新型コロナウィルスによる感染拡大の第8波が長引く中で、この感染症の感染症法(感染症の予防及び感染症の患者に対する医療に関する法律)における位置づけについて本格的な議論が進められる兆しが見えますが、この議論にも上記のような柔軟性を欠くきらいを感じます。論点は、簡単に言えば、感染症法上の位置づけを“2類から5類へ移行させるべきか否か?”ということのようですが、この正体の解明しきれていないウィルスとの戦いは未だ道半ばであり、話はそんな簡単ではないはずです。このウィルスの特性を鑑みた感染対策の要点をもう少し的確に整理する必要があるなど、分類の議論をする前に整理すべき課題はたくさんあるようにも思えるのですが。

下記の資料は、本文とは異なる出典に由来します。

(* ===== verification/_CoqProject ===== *)
-Q . S2P
Prelude.v
Regex.v
GoLib.v
Numbers.v
Types.v
Scores.v
Paths.v
Measurement.v
Evaluation.v
Validate.v
ValidateProofs.v
EvaluationProofs.v
Sha256.v
GoJson.v
Canonical.v
Documents.v
Results.v
ResultsProofs.v
Frontier.v
Artifacts.v
Hidden.v
Store.v
Adjudication.v
AdjudicationProofs.v
LedgerProofs.v
Signatures.v
Checkpoint.v
CheckpointProofs.v
ArtifactsProofs.v
HiddenProofs.v
History.v
Platform.v
Preparation.v
Suites.v
Runners.v
Editorial.v
Intake.v
Submissions.v
Fleet.v
FleetSteps.v
FleetResults.v
RunnersProofs.v
IntakeProofs.v
Snapshots.v
SnapshotProofs.v
Lifecycle.v
Worker.v
Sources.v
Review.v
ContractProofs.v
WorkerProofs.v
Host.v
Wheels.v
Inventory.v
InventoryProofs.v
Executor.v
ExecutorProofs.v
Builder.v
BuilderProofs.v
Daemon.v
DaemonProofs.v
LifecycleProofs.v
System.v
SystemProofs.v
ReviewProofs.v
PreparationProofs.v
HistoryProofs.v
Witness.v
WitnessProofs.v
Publication.v
PublicationProofs.v
Samples.v
AuditSamples.v
ArtifactSamples.v
RunnerSamples.v
IntakeSamples.v
LifecycleSamples.v
ExecutorSamples.v
PublicationSamples.v
BuilderSamples.v
(* ===== verification/GoLib.v ===== *)
(** The parts of Go's standard library that the modelled packages call: byte
    strings ([strings], [bytes]), UTF-8 decoding ([unicode/utf8]), slash paths
    ([path]), hexadecimal ([encoding/hex]) and instants ([time]).  A Go [string]
    or [[]byte] is a Rocq [string], i.e. a sequence of bytes. *)

From S2P Require Import Prelude.
From Stdlib Require Import Ascii.

Abbreviation Bytes := string (only parsing).
Abbreviation list_of := String.list_ascii_of_string.
Abbreviation string_of := String.string_of_list_ascii.

Definition byte_val (c : ascii) : Z := Z.of_N (N_of_ascii c).
Definition byte_of (z : Z) : ascii := ascii_of_N (Z.to_N z).
Definition bytes_of (s : string) : list Z := map byte_val (list_of s).
Definition of_bytes (l : list Z) : string := string_of (map byte_of l).

(** [len(s)] *)
Definition len (s : string) : Z := Z.of_nat (String.length s).
(** [len(l)] of a slice *)
Definition lenl {A} (l : list A) : Z := Z.of_nat (length l).

(** * strings *)

Fixpoint is_prefix (p l : list ascii) : bool :=
  match p, l with
  | [], _ => true
  | _ :: _, [] => false
  | a :: p, b :: l => Ascii.eqb a b && is_prefix p l
  end.

Definition HasPrefix (s p : string) : bool := is_prefix (list_of p) (list_of s).
Definition HasSuffix (s p : string) : bool :=
  is_prefix (rev (list_of p)) (rev (list_of s)).
Definition TrimSuffix (s p : string) : string :=
  if HasSuffix s p
  then string_of (take (String.length s - String.length p) (list_of s)) else s.
Definition TrimPrefix (s p : string) : string :=
  if HasPrefix s p then string_of (drop (String.length p) (list_of s)) else s.

(** [strings.Contains(s, c)] for a one-byte [c]; also [ContainsRune(s, 0)]. *)
Definition ContainsByte (s : string) (c : ascii) : bool := existsb (Ascii.eqb c) (list_of s).
Definition ContainsAny (s chars : string) : bool :=
  existsb (ContainsByte s) (list_of chars).

(** [strings.Split(s, sep)] for a one-byte separator. *)
Fixpoint split_list (c : ascii) (l : list ascii) : list (list ascii) :=
  match l with
  | [] => [[]]
  | a :: l =>
      if Ascii.eqb a c then [] :: split_list c l
      else match split_list c l with
           | [] => [[a]]
           | w :: ws => (a :: w) :: ws
           end
  end.
Definition Split (s : string) (c : ascii) : list string :=
  map string_of (split_list c (list_of s)).

Fixpoint join_list (c : ascii) (ws : list (list ascii)) : list ascii :=
  match ws with
  | [] => []
  | [w] => w
  | w :: ws => w ++ c :: join_list c ws
  end.

Definition lower_byte (c : ascii) : ascii :=
  if (65 <=? byte_val c) && (byte_val c <=? 90) then byte_of (byte_val c + 32) else c.
(** [bytes.ToLower] on ASCII input. *)
Definition ToLowerASCII (s : string) : string := string_of (map lower_byte (list_of s)).
(** [strings.EqualFold] against an ASCII word without [k] or [s], the only
    ASCII letters whose simple-folding orbit leaves ASCII. *)
Definition EqualFoldASCII (s t : string) : bool := ToLowerASCII s ==s ToLowerASCII t.

(** * unicode/utf8 *)

Definition cont (b : Z) : bool := (128 <=? b) && (b <=? 191).
Definition inr (lo hi b : Z) : bool := (lo <=? b) && (b <=? hi).

(** The accepted second bytes for each lead byte of a three- or four-byte
    sequence (Go's [acceptRanges]). *)
Definition second3 (b0 b1 : Z) : bool :=
  if b0 =? 224 then inr 160 191 b1
  else if b0 =? 237 then inr 128 159 b1
  else inr 225 239 b0 && cont b1.
Definition second4 (b0 b1 : Z) : bool :=
  if b0 =? 240 then inr 144 191 b1
  else if b0 =? 244 then inr 128 143 b1
  else inr 241 243 b0 && cont b1.

(** The segmentation a [range] over a string performs: each rune with the bytes
    it was decoded from.  An invalid byte yields U+FFFD of width one. *)
Fixpoint segments (l : list Z) : list (Z * list Z) :=
  match l with
  | [] => []
  | b0 :: l1 =>
      if b0 <? 128 then (b0, [b0]) :: segments l1
      else match l1 with
      | [] => [(65533, [b0])]
      | b1 :: l2 =>
          if inr 194 223 b0 && cont b1
          then ((b0 - 192) * 64 + (b1 - 128), [b0; b1]) :: segments l2
          else match l2 with
          | [] => (65533, [b0]) :: segments l1
          | b2 :: l3 =>
              if inr 224 239 b0 && second3 b0 b1 && cont b2
              then (((b0 - 224) * 64 + (b1 - 128)) * 64 + (b2 - 128), [b0; b1; b2])
                     :: segments l3
              else match l3 with
              | [] => (65533, [b0]) :: segments l1
              | b3 :: l4 =>
                  if inr 240 244 b0 && second4 b0 b1 && cont b2 && cont b3
                  then ((((b0 - 240) * 64 + (b1 - 128)) * 64 + (b2 - 128)) * 64
                          + (b3 - 128), [b0; b1; b2; b3]) :: segments l4
                  else (65533, [b0]) :: segments l1
              end
          end
      end
  end.

Definition runes (s : string) : list Z := map fst (segments (bytes_of s)).
Definition ValidString (s : string) : bool :=
  forallb (λ '(r, bs), negb ((r =? 65533) && (lenl bs =? 1))) (segments (bytes_of s)).

(** [unicode.IsControl] *)
Definition IsControl (r : Z) : bool := (r <? 32) || inr 127 159 r.
(** [unicode.IsSpace] *)
Definition IsSpace (r : Z) : bool :=
  inr 9 13 r || (r =? 32) || (r =? 133) || (r =? 160) || (r =? 5760) || inr 8192 8202 r
  || (r =? 8232) || (r =? 8233) || (r =? 8239) || (r =? 8287) || (r =? 12288).

Fixpoint drop_while {A} (p : A → bool) (l : list A) : list A :=
  match l with
  | [] => []
  | x :: l' => if p x then drop_while p l' else l
  end.

Definition TrimSpace (s : string) : string :=
  let sp := λ x : Z * list Z, IsSpace x.1 in
  of_bytes (concat (map snd
    (rev (drop_while sp (rev (drop_while sp (segments (bytes_of s)))))))).

(** * path *)

Definition dot : list ascii := ["."%char].
Definition dotdot : list ascii := ["."; "."]%char.

Definition eqb_chars (a b : list ascii) : bool := bool_decide (a = b).

(** One component of [path.Clean]; [st] is the reversed stack of kept
    components. *)
Definition clean_step (rooted : bool) (st : list (list ascii)) (w : list ascii)
    : list (list ascii) :=
  if eqb_chars w [] || eqb_chars w dot then st
  else if eqb_chars w dotdot then
    match st with
    | top :: st' => if eqb_chars top dotdot then w :: st else st'
    | [] => if rooted then [] else [w]
    end
  else w :: st.

Definition clean_components (rooted : bool) (ws : list (list ascii)) : list (list ascii) :=
  rev (foldl (clean_step rooted) [] ws).

Definition IsAbs (p : string) : bool := HasPrefix p "/".

Definition Clean (p : string) : string :=
  let l := list_of p in
  let rooted := IsAbs p in
  let out := join_list "/" (clean_components rooted (split_list "/" l)) in
  if rooted then string_of ("/"%char :: out)
  else if eqb_chars out [] then "." else string_of out.

(** [path.Ext]: the suffix starting at the last dot of the last component. *)
Fixpoint ext_rev (l acc : list ascii) : list ascii :=
  match l with
  | [] => []
  | c :: l =>
      if Ascii.eqb c "/" then []
      else if Ascii.eqb c "." then c :: acc
      else ext_rev l (c :: acc)
  end.
Definition Ext (p : string) : string := string_of (ext_rev (rev (list_of p)) []).

(** * encoding/hex *)

Definition hex_digit (c : ascii) : option Z :=
  let b := byte_val c in
  if inr 48 57 b then Some (b - 48)
  else if inr 97 102 b then Some (b - 87)
  else if inr 65 70 b then Some (b - 55)
  else None.

Fixpoint hex_decode (l : list ascii) : option (list Z) :=
  match l with
  | [] => Some []
  | a :: b :: l =>
      match hex_digit a, hex_digit b, hex_decode l with
      | Some x, Some y, Some r => Some (16 * x + y :: r)
      | _, _, _ => None
      end
  | [_] => None
  end.

Definition hex_char (d : Z) : ascii := if d <? 10 then byte_of (48 + d) else byte_of (87 + d).
Definition hex_encode (l : list Z) : string :=
  string_of (concat (map (λ b, [hex_char (b / 16); hex_char (b mod 16)]) l)).

(** * time *)

(** An instant in nanoseconds since Go's zero time, with the UTC offset (in
    seconds) its location prints with. *)
Record Time := mkTime { t_ns : Z; t_off : Z }.
#[export] Instance Time_eq_dec : EqDecision Time.
Proof. solve_decision. Defined.

Definition IsZero (t : Time) : bool := t_ns t =? 0.
Definition Before (a b : Time) : bool := t_ns a <? t_ns b.
Definition After (a b : Time) : bool := t_ns b <? t_ns a.
Definition TimeEqual (a b : Time) : bool := t_ns a =? t_ns b.
Definition AddNs (t : Time) (d : Z) : Time := mkTime (t_ns t + d) (t_off t).
Definition UTC (t : Time) : Time := mkTime (t_ns t) 0.

Definition Second : Z := 1000000000.
Definition Minute : Z := 60 * Second.
Definition Hour : Z := 60 * Minute.

(** [t.Sub(u)]: saturates at the bounds of [time.Duration]. *)
Definition Sub (t u : Time) : Z :=
  Z.max (- 2 ^ 63) (Z.min int64_max (t_ns t - t_ns u)).
(* ===== verification/Types.v ===== *)
(** The wire types of pkg/protocol, one record per Go struct with the struct's
    name; a field [F] of struct [S] is the projection [s_F].  A pointer is an
    [option], a slice a [list], a map a [gmap], [int] and [int64] are [Z] (wrapped
    where the code computes with them) and [map[string]any] values are [Json].  The
    assignments to one field of a [RunnerJob], as the handlers make them ([job.F = v] is
    [job_F v job]), are at the end. *)

From S2P Require Import Prelude GoLib.

(** The dynamic values stored in [Receipt.Data] and in audit events: scalars, integers, lists of strings, objects of
    scalars, and a struct by the document it marshals to.  [SOther] is a request value
    that is neither a boolean nor a string; no stored document holds one. *)
Inductive JsonScalar : Type :=
| SBool (b : bool)
| SString (s : string)
| SOther.
Inductive Json : Type :=
| JNull
| JBool (b : bool)
| JString (s : string)
| JInt (n : Z)
| JStrings (l : list string)
| JFields (l : list (string * JsonScalar))
| JDocument (text : string).

Record Source := mkSource {
  source_PublicationDate : string;
  source_Identifier : string;
  source_URL : string;
  source_Title : string;
  source_Evidence : string;
  source_Location : string;
  source_AccessedAt : string
}.

Record Education := mkEducation {
  education_Frontier : string;
  education_Significance : string
}.

Record ExecutorRequirements := mkExecutorRequirements {
  executorRequirements_OS : string;
  executorRequirements_Architecture : string;
  executorRequirements_Accelerator : string;
  executorRequirements_HardwareClass : string;
  executorRequirements_Features : list string
}.

Record MeasurementDefinition := mkMeasurementDefinition {
  measurementDefinition_Name : string;
  measurementDefinition_Type : string;
  measurementDefinition_Unit : string;
  measurementDefinition_Role : string;
  measurementDefinition_Interpretation : string;
  measurementDefinition_Definition : string;
  measurementDefinition_Minimum : string;
  measurementDefinition_Maximum : string
}.

Record MetricRationale := mkMetricRationale {
  metricRationale_Objective : string;
  metricRationale_ImprovementMeaning : string;
  metricRationale_EvidenceURLs : list string;
  metricRationale_PreservedConditions : list string;
  metricRationale_BaselineReason : string;
  metricRationale_MeaningfulDelta : string;
  metricRationale_ProxyAttacks : list string;
  metricRationale_PermittedClaim : string;
  metricRationale_ExcludedClaims : list string
}.

Record StageBudget := mkStageBudget {
  stageBudget_TimeoutSeconds : Z;
  stageBudget_MemoryMB : Z;
  stageBudget_MaxOutputBytes : Z;
  stageBudget_MaxProcesses : Z;
  stageBudget_MaxFileBytes : Z
}.

Record BuildProduct := mkBuildProduct {
  buildProduct_Path : string;
  buildProduct_MaxBytes : Z
}.

Record CandidateProgram := mkCandidateProgram {
  candidateProgram_Build : list string;
  candidateProgram_Run : list string;
  candidateProgram_BuildBudget : StageBudget;
  candidateProgram_RunBudget : StageBudget;
  candidateProgram_MaxRuns : Z;
  candidateProgram_MinRuns : Z;
  candidateProgram_ScratchMB : Z;
  candidateProgram_Products : list BuildProduct
}.

Record MeasurementPolicy := mkMeasurementPolicy {
  measurementPolicy_Estimator : string;
  measurementPolicy_Warmups : Z;
  measurementPolicy_Repetitions : Z;
  measurementPolicy_Order : string;
  measurementPolicy_ConfidencePPM : Z;
  measurementPolicy_MaxRelativeWidth : string;
  measurementPolicy_MinimumSpeedup : string;
  measurementPolicy_BaselineDigest : string;
  measurementPolicy_BaselinePath : string;
  measurementPolicy_BaselineBuild : list string;
  measurementPolicy_BaselineRun : list string;
  measurementPolicy_TimerBoundary : string;
  measurementPolicy_Population : string
}.

Record ProofContract := mkProofContract {
  proofContract_Format : string;
  proofContract_StatementPath : string;
  proofContract_StatementDigest : string;
  proofContract_CertificatePath : string;
  proofContract_AllowedAxioms : list string;
  proofContract_CheckDescription : string
}.

Record EvaluationAsset := mkEvaluationAsset {
  evaluationAsset_Domain : string;
  evaluationAsset_Name : string;
  evaluationAsset_Digest : string;
  evaluationAsset_Size : Z;
  evaluationAsset_Visibility : string;
  evaluationAsset_Purpose : string
}.

Record EvaluationContract := mkEvaluationContract {
  evaluationContract_Version : string;
  evaluationContract_Mode : string;
  evaluationContract_ComparisonID : string;
  evaluationContract_Executor : ExecutorRequirements;
  evaluationContract_Measurements : list MeasurementDefinition;
  evaluationContract_Rationale : MetricRationale;
  evaluationContract_Program : option CandidateProgram;
  evaluationContract_Measurement : option MeasurementPolicy;
  evaluationContract_Proof : option ProofContract;
  evaluationContract_Assets : list EvaluationAsset
}.

Record Metric := mkMetric {
  metric_Name : string;
  metric_Direction : string;
  metric_Unit : string;
  metric_Quantum : string;
  metric_BaselineTicks : string;
  metric_MinimumDeltaTicks : string;
  metric_ToleranceTicks : string;
  metric_DomainMinTicks : string;
  metric_DomainMaxTicks : string
}.

Record MeasurementPredicate := mkMeasurementPredicate {
  measurementPredicate_Measurement : string;
  measurementPredicate_Operator : string;
  measurementPredicate_Value : string
}.

Record Milestone := mkMilestone {
  milestone_Requires : list MeasurementPredicate;
  milestone_ID : string;
  milestone_Title : string;
  milestone_ThresholdTicks : string;
  milestone_Rationale : string
}.
(** C27: a score normalises to tick [t] exactly when the score and the quantum are
    canonical decimals, the quantum is positive, the direction is known and [t] is
    the printed grid point reached by the score: rounded down when maximising, up
    when minimising, so never in the solver's favour, and inside the declared
    domain.  The right-hand side leaves no other reason for a rejection. *)
Theorem NormalizeScore_conservative score metric t :
  NormalizeScore score metric = Ok t ↔
  ∃ v q z, decimal score = Ok v ∧ decimal (metric_Quantum metric) = Ok q ∧ (0 < q)%Q ∧
    ParseTicks t = Ok z ∧ tick_interval (metric_Direction metric) z v q ∧
    bound_ok Z.le (metric_DomainMinTicks metric) z ∧
    bound_ok Z.ge (metric_DomainMaxTicks metric) z.
Proof.
  unfold NormalizeScore. split.
  - intros H. ok_step H.
    apply normalizeRationalScore_ok in H as (q & z & ? & ?%Sign_pos & ? & ? & ? & ? & ?).
    exists r, q, z. rewrite <-exact_ticks_interval by done. naive_solver.
  - intros (v & q & z & -> & Hq & Hpos & Ht & Hi & ? & ?).
    apply normalizeRationalScore_ok. exists q, z.
    apply exact_ticks_interval in Hi as [? ?]; [|done]. rewrite Sign_pos. naive_solver.
Qed.

(** Two runs are confirmed exactly when both scores are ticks no further
    apart than the nonnegative tolerance, and the confirmed score is then the
    worse of the two for the solver, whichever run came first. *)
Theorem ConfirmScores_worst_within_tolerance a b metric c :
  ConfirmScores a b metric = Ok c ↔
  ∃ x y t, ParseTicks a = Ok x ∧ ParseTicks b = Ok y ∧
    ParseTicks (metric_ToleranceTicks metric) = Ok t ∧ 0 ≤ t ∧ Z.abs (x - y) ≤ t ∧
    (metric_Direction metric = "maximize" ∧ c = int_string (Z.min x y) ∨
     metric_Direction metric = "minimize" ∧ c = int_string (Z.max x y)).
Proof.
  unfold ConfirmScores. split.
  - intros H. do 4 ok_step H. bool_prop. ok_step H. rewrite Cmp_gtb in *. bool_prop.
    exists r, r0, r1. apply ParseTicks_ok in E as [-> ?], E0 as [-> ?].
    rewrite Cmp_ltb in H.
    repeat (split; [first [done|lia]|]).
    destruct (String.eqb_spec (metric_Direction metric) "maximize");
      [left|destruct (String.eqb_spec (metric_Direction metric) "minimize"); [right|done]];
      (split; [done|]).
    + destruct (Z.ltb_spec r r0); injection H as <-; f_equal; lia.
    + destruct (Z.ltb_spec r0 r); injection H as <-; f_equal; lia.
  - intros (x & y & t & Ha & Hb & -> & Ht & Hd & Hc). rewrite Ha, Hb.
    rewrite (proj2 (Z.ltb_ge _ _)) by lia.
    rewrite !Cmp_gtb, Cmp_ltb, (proj2 (Z.ltb_ge t _)) by lia.
    apply ParseTicks_ok in Ha as [-> _], Hb as [-> _].
    destruct Hc as [[-> ->]|[-> ->]]; simpl.
    + destruct (Z.ltb_spec x y); do 2 f_equal; lia.
    + destruct (Z.ltb_spec y x); do 2 f_equal; lia.
Qed.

感染症に関する分類はこの法律の「第6条(定義等)」で詳しく定義され、これを根拠に届け出の必要性や、入院勧告・就業制限の要否などについてきめ細かく規定されています。ちなみに、分類は「1類感染症、2類感染症、3類感染症、4類感染症、5類感染症、新型インフルエンザ等感染症、指定感染症および新感染症」の8つのカテゴリで構成されています。この分類と定義の目的は言うまでもなく、様々な感染症の拡大をより合理的、効果的に防止することにあり、その考え方の基本は、それぞれの感染症の原因となる細菌やウィルスの感染力や毒性などの特性と、人への健康被害や致死率など危害の度合いから判断され定められています。

新型コロナウィルス感染症は、現在、上記分類の「指定感染症」に分類されており、その規制の内容から“2類相当”とされていますが、巷では“2類から5類に移行させるべき、あるいは、5類への移行は時期尚早である”といった分類変更の話が一人歩きし、そこから一歩踏み込んだ議論の深まりに確たる進展が見られません。重要なことは、どこに分類するかということではなく、このウィルスの特性とこれまでの対応経験から得られた知見を基に、感染防止のためのより的確な対策法を具体的に考案し、それを実践することなのですが、法律で定められた規制の枠(現在の分類)に捉らわれ、本質的な議論が深まらないのが残念です。